Tips for Sparking New Ideas

Image by Clker-Free-Vector-Images from Pixabay

Linus Pauling, who won the Nobel Prize in Chemistry in 1954, and the Nobel Peace Prize in 1962, once said: “The best way to have a good idea is to have a lot of ideas.”

It sounds like a simple strategy, but it turns out to be a great deal more difficult than it sounds. Here are a few ways you can try to increase your capacity to come up with new ideas.

New ideas require looking at problems or challenges from a different perspective. This can help you see relationships you may have previously thought unlikely. This is known as associative thinking. Associative thinking is a crucial component of using asset-based approaches to creating change.
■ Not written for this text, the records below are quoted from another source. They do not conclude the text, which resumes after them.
(* ===== verification/PoolService.v ===== *)
(** * packages/transaction-pool-service: the service and the selector

    service.ts and selector.ts.  The service's lock makes [commit],
    [reAddTransactions] and [flush] exclusive, and lets additions overlap; here
    additions run one after the other too.  The events a call dispatches reach
    the service's own listener at once. *)
From S2P Require Import Prelude Bytes Serializer Messages Blocks JsMap BlockchainUtils BlockProcessor SenderState Mempool.

(** ** service.ts *)
Section service.
Context `{LegacySignature} `{TransactionCodec} (addressFromPublicKey : string → string).
Context (config : PoolConfig) (view : ChainView).

Definition getPoolSize (p : Pool) : Z := getSize p.

(** Deleting from the storage and forgetting the cooldown. *)
Definition discard (hash : string) : M Pool unit := storageRemove hash;; forget hash.

Definition expiredBlockNumber : Z := cv_blockNumber view - pl_maxTransactionAge config.

(** [new Set(hashes).add(hash)]. *)
Definition withHash (hash : string) (hashes : list string) : list string :=
  if bool_decide (hash ∈ hashes) then hashes else hashes ++ [hash].

Definition removeOldTransaction (row : StoredTransaction) : M Pool unit :=
  removedTransactions ← mempoolRemove (addressFromPublicKey (sr_senderPublicKey row)) (sr_hash row);
  forEach (withHash (sr_hash row) (tx_hash <$> removedTransactions)) discard.

Definition removeOldTransactions : M Pool unit :=
  p ← get;
  forEach (getOldTransactions expiredBlockNumber p) removeOldTransaction.

Definition removeLowestPriorityTransaction : M Pool unit :=
  p ← get;
  if getPoolSize p =? 0 then mret tt
  else
    transaction ← liftR (queryFirst (getFromLowestPriority p));
    removedTransactions ← mempoolRemove (tx_from transaction) (tx_hash transaction);
    forEach (tx_hash <$> removedTransactions) discard.

Fixpoint removeLowestLoop (fuel : nat) : M Pool unit :=
  p ← get;
  if pl_maxTransactionsInPool config <? getPoolSize p then
    match fuel with
    | O => throw OutOfFuel
    | S fuel' => removeLowestPriorityTransaction;; removeLowestLoop fuel'
    end
  else mret tt.
Definition removeLowestPriorityTransactions : M Pool unit :=
  p ← get; removeLowestLoop (Z.to_nat (getPoolSize p)).

Definition cleanUp : M Pool unit := removeOldTransactions;; removeLowestPriorityTransactions.

Definition addTransactionToMempool (tx : Transaction) : M Pool unit :=
  p ← get;
  when (pl_maxTransactionsInPool config <=? getPoolSize p) cleanUp;;
  p ← get;
  when (pl_maxTransactionsInPool config <=? getPoolSize p)
    (lowest ← liftR (queryFirst (getFromLowestPriority p));
     if tx_gasPrice tx <=? tx_gasPrice lowest then throw (PoolError "ERR_POOL_FULL")
     else removeLowestPriorityTransaction);;
  mempoolAdd config view tx.

Definition asPoolError (e : Error) : Error := match e with PoolError _ => e | _ => PoolError "ERR_OTHER" end.

Definition whenOpen (m : M Pool unit) : M Pool unit :=
  p ← get; if po_disposed p then mret tt else m.

Definition rowOf (tx : Transaction) : StoredTransaction :=
  mkStoredTransaction (cv_blockNumber view) (tx_hash tx) (tx_senderPublicKey tx) (tx_serialized tx).

Definition addTransaction (tx : Transaction) : M Pool unit :=
  whenOpen (
    p ← get;
    if storageHas p (tx_hash tx) then throw (PoolError "ERR_DUPLICATE")
    else
      storageAdd (rowOf tx);;
      tryCatch
        (addTransactionToMempool tx;;
         modify (λ p, p <| po_cooldowns ::= λ m, mapSet m (tx_hash tx) (cv_blockNumber view) |>))
        (λ e, storageRemove (tx_hash tx);; throw (asPoolError e))).

(** The transactions to announce again, and the cooldowns they get. *)
Fixpoint chooseBroadcast (until : Z) (limit : Z) (chosen : list Transaction) (cooldowns : JsMap string Z)
    (l : list Transaction) : list Transaction * JsMap string Z :=
  match l with
  | [] => (chosen, cooldowns)
  | t :: l' =>
      let cooled := match mapGet cooldowns (tx_hash t) with
                    | Some c => negb (c =? 0) && (cv_blockNumber view <=? c)
                    | None => false
                    end in
      if cooled : bool then chooseBroadcast until limit chosen cooldowns l'
      else
        let chosen' := chosen ++ [t] in
        let cooldowns' := mapSet cooldowns (tx_hash t) until in
        if limit <=? Z.of_nat (length chosen') then (chosen', cooldowns')
        else chooseBroadcast until limit chosen' cooldowns' l'
  end.

(** [cooldownVariance] is the random number; the threshold is compared exactly,
    without the rounding of [threshold / 100]. *)
Definition rebroadcastMempoolTransactions (consumedGas cooldownVariance : Z) : M Pool unit :=
  if cv_maxGasLimit view * pl_rebroadcastThreshold config <? consumedGas * 100 then mret tt
  else
    p ← get;
    all ← liftR (getFromHighestPriority p);
    let '(chosen, cooldowns) :=
      chooseBroadcast (cv_blockNumber view + cooldownVariance) (pl_maxTransactionsPerRequest config) [] (po_cooldowns p) all in
    modify (λ p, p <| po_cooldowns := cooldowns |>
                   <| po_broadcast ::= λ l, match chosen with [] => l | _ => l ++ [chosen] end |>).

Definition commit (sendersAddresses : list string) (consumedGas : Z) (isSyncing : bool) (cooldownVariance : Z) : M Pool unit :=
  whenOpen (
    removedTransactions ← mempoolReAdd config view sendersAddresses;
    forEach (tx_hash <$> removedTransactions) discard;;
    cleanUp;;
    when (negb isSyncing) (rebroadcastMempoolTransactions consumedGas cooldownVariance)).

Definition reAddStored (row : StoredTransaction) : M Pool unit :=
  if expiredBlockNumber <? sr_blockNumber row then
    tryCatch (tx ← liftR (txFromBytes (sr_serialized row)); addTransactionToMempool tx)
      (λ _, discard (sr_hash row))
  else discard (sr_hash row).

Definition reAddTransactions : M Pool unit :=
  whenOpen (
    mempoolFlush;;
    p ← get;
    forEach (getAllTransactions p) reAddStored).

Definition flush : M Pool unit :=
  whenOpen (mempoolFlush;; storageFlush;; modify (λ p, p <| po_cooldowns := [] |>)).

Definition dispose : M Pool unit := modify (λ p, p <| po_disposed := true |>).
End service.

(** ** selector.ts *)
Record Selector := mkSelector {
  sl_transactions : list Transaction;
  sl_currentBlockRound : string;
  sl_index : nat;
}.
#[export] Instance eta_Selector : Eta Selector := λ s,
  mkSelector (sl_transactions s) (sl_currentBlockRound s) (sl_index s).

Definition newSelector : Selector := mkSelector [] "" 0.

Definition prepare (p : Pool) (blockRound : string) : M Selector unit :=
  s ← get;
  if String.eqb (sl_currentBlockRound s) blockRound then mret tt
  else
    modify (λ s, s <| sl_currentBlockRound := blockRound |> <| sl_index := O |>);;
    transactions ← liftR (getFromHighestPriority p);
    modify (λ s, s <| sl_transactions := transactions |>).

(** The loop over the transactions from the index on: what fits. *)
Fixpoint fill (maxSize : Z) (taken bytesLeft : Z) (l : list Transaction) : list Transaction :=
  match l with
  | [] => []
  | t :: l' =>
      let size := Z.of_nat (length (tx_serialized t)) in
      if bytesLeft - 4 - size <? 0 then []
      else if maxSize <=? taken + 1 then [t]
      else t :: fill maxSize (taken + 1) (bytesLeft - 4 - size) l'
  end.

Record GetBatchResult := mkGetBatchResult {
  gb_remaining : Z;
  gb_transactions : list Transaction;
}.

Definition getBatch (p : Pool) (blockRound : string) (maxBytes maxSize : Z) : M Selector GetBatchResult :=
  prepare p blockRound;;
  s ← get;
  let transactions := fill maxSize 0 maxBytes (drop (sl_index s) (sl_transactions s)) in
  modify (λ s, s <| sl_index ::= λ i, (i + length transactions)%nat |>);;
  s ← get;
  mret (mkGetBatchResult (Z.of_nat (length (sl_transactions s)) - Z.of_nat (sl_index s)) transactions).

Definition selectorClear : M Selector unit := modify (λ _, newSelector).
As you uncover people’s skills, relationships, and talents, the best ideas often emerge by considering how to connect two or three seemingly unrelated assets. This skill is at the core of creative leadership.

If you survey all of the capacities you have to leverage, you have to be willing to identify potential relationships between things which at first glance appear to be unrelated. Then ask yourself, “What if?”

Appreciative Inquiry is another good way to stumble upon new ideas. Generative dialogue serves to create community by forming new relationships. It also generates ideas with a future focus. Asking questions always yields new ideas because every person will have a unique response to a question (Read more about Appreciative Inquiry here).

Songwriters are often asked whether they start with the lyrics, or the melody. Their responses remind us that songwriting is not necessarily a rigid process. Sometimes it is a single lyrical phrase. Other times it is the tiniest piece of a chorus. A common thread among many songwriters, however, is that they write down these bits and pieces as soon as they come to them, or maybe record a short voice message to return to later. This is a good habit.

Ideas can be fleeting. Make some type of note that you can return to. Some creative people keep a notepad at their bedside. As they lay down, and the noise of the day begins to clear their mind, a moment of clarity can reveal itself. They write their insight down, so it doesn’t get lost.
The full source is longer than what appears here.